___ Records for the task ___

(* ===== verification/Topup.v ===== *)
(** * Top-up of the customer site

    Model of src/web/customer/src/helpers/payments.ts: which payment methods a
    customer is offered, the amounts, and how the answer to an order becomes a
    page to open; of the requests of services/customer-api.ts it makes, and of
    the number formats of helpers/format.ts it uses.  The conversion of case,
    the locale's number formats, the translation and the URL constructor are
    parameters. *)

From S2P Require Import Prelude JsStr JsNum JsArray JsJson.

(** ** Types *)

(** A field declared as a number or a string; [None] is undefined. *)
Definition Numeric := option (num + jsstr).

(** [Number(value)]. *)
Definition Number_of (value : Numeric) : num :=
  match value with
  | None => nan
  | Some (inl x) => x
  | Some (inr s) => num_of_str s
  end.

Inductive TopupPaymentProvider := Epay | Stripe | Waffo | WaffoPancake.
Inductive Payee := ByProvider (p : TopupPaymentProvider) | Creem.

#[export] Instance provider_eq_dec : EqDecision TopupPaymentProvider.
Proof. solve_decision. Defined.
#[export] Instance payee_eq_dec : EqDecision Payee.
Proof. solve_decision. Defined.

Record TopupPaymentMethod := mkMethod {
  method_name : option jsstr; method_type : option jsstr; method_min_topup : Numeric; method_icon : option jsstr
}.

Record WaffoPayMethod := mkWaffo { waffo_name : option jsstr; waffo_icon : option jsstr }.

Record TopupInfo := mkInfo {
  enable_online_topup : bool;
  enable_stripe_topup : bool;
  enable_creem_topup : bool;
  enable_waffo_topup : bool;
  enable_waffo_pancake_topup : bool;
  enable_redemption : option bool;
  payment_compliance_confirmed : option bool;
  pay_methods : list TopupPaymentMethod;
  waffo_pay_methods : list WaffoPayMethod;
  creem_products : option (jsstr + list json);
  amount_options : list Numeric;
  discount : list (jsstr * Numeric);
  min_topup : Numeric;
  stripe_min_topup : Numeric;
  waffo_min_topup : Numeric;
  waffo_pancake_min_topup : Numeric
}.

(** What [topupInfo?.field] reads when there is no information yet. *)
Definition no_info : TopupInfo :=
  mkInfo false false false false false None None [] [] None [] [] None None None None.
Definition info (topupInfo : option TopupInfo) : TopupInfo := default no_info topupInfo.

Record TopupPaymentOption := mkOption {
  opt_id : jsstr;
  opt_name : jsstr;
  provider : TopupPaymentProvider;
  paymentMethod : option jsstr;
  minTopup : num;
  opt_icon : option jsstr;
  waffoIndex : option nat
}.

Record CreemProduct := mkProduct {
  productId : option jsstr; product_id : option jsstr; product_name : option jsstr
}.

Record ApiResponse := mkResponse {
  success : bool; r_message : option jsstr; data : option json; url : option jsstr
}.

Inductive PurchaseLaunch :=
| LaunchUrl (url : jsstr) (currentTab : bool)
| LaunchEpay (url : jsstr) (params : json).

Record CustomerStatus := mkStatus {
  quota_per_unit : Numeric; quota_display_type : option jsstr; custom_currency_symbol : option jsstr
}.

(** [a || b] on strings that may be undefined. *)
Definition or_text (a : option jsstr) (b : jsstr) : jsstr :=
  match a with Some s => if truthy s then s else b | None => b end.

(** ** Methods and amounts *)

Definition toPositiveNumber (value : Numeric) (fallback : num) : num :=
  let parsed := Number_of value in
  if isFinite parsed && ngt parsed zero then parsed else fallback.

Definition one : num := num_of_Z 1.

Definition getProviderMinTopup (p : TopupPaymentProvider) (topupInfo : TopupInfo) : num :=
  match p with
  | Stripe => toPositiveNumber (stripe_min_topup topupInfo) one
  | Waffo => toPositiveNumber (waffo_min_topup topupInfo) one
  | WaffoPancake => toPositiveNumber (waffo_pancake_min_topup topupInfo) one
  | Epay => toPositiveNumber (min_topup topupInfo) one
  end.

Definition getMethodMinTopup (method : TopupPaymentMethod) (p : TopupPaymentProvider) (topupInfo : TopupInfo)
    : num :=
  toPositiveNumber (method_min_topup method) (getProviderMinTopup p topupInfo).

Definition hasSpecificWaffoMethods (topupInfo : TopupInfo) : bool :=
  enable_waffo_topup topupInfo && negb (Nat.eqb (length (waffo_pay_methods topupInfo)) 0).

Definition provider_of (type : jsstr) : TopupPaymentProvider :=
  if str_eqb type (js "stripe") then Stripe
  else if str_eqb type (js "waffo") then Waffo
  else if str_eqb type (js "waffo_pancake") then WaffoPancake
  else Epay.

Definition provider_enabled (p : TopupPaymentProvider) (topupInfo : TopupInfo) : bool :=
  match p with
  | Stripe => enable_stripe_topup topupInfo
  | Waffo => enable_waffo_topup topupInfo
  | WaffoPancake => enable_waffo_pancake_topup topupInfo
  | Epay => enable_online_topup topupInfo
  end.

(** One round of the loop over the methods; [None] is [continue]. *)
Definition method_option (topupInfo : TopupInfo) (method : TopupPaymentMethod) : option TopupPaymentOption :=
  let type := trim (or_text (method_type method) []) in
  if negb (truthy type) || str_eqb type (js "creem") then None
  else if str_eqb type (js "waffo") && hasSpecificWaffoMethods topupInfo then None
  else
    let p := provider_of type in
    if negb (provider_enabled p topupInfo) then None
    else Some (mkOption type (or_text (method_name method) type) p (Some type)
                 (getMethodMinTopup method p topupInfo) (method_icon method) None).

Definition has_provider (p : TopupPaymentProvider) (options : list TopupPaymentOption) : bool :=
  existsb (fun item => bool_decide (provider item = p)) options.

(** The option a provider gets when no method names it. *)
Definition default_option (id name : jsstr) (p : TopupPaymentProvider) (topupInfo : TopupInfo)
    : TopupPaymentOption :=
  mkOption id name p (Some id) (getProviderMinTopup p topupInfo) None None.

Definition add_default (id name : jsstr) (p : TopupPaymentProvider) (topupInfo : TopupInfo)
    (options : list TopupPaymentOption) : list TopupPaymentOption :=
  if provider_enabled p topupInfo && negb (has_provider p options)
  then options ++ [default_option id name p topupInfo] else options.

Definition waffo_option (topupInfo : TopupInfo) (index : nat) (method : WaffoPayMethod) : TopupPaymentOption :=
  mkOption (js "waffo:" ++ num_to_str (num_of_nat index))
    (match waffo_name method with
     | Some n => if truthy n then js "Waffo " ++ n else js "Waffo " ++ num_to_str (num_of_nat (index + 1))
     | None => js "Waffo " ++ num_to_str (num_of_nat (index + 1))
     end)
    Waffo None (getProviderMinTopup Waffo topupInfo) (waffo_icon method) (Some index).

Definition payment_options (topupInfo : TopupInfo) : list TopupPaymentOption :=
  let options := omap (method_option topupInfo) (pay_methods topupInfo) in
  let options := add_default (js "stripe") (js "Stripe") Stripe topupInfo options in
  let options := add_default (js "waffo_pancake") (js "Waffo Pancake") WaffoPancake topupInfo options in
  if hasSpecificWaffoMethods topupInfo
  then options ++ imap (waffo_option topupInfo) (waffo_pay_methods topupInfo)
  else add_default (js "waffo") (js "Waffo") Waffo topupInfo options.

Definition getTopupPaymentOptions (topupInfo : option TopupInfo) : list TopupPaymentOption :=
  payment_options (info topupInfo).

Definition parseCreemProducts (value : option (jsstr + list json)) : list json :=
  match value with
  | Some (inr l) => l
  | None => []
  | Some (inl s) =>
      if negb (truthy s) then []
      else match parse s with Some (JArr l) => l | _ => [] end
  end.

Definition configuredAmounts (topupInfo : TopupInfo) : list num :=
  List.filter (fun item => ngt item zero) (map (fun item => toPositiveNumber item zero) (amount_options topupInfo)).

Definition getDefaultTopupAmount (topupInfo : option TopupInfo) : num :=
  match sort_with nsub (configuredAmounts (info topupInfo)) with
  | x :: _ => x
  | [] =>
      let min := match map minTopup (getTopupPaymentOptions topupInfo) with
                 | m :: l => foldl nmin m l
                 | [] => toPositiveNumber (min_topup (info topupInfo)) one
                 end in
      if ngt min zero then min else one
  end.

___

▶ **Problem statement**: Reproduce the material above exactly, beginning at its first line and ending with the line that holds "page to open;". Include nothing else.

▶ **Response area**:
(* ===== verification/Topup.v ===== *)
(** * Top-up of the customer site

    Model of src/web/customer/src/helpers/payments.ts: which payment methods a
    customer is offered, the amounts, and how the answer to an order becomes a
    page to open; of the requests of services/customer-api.ts it makes, and of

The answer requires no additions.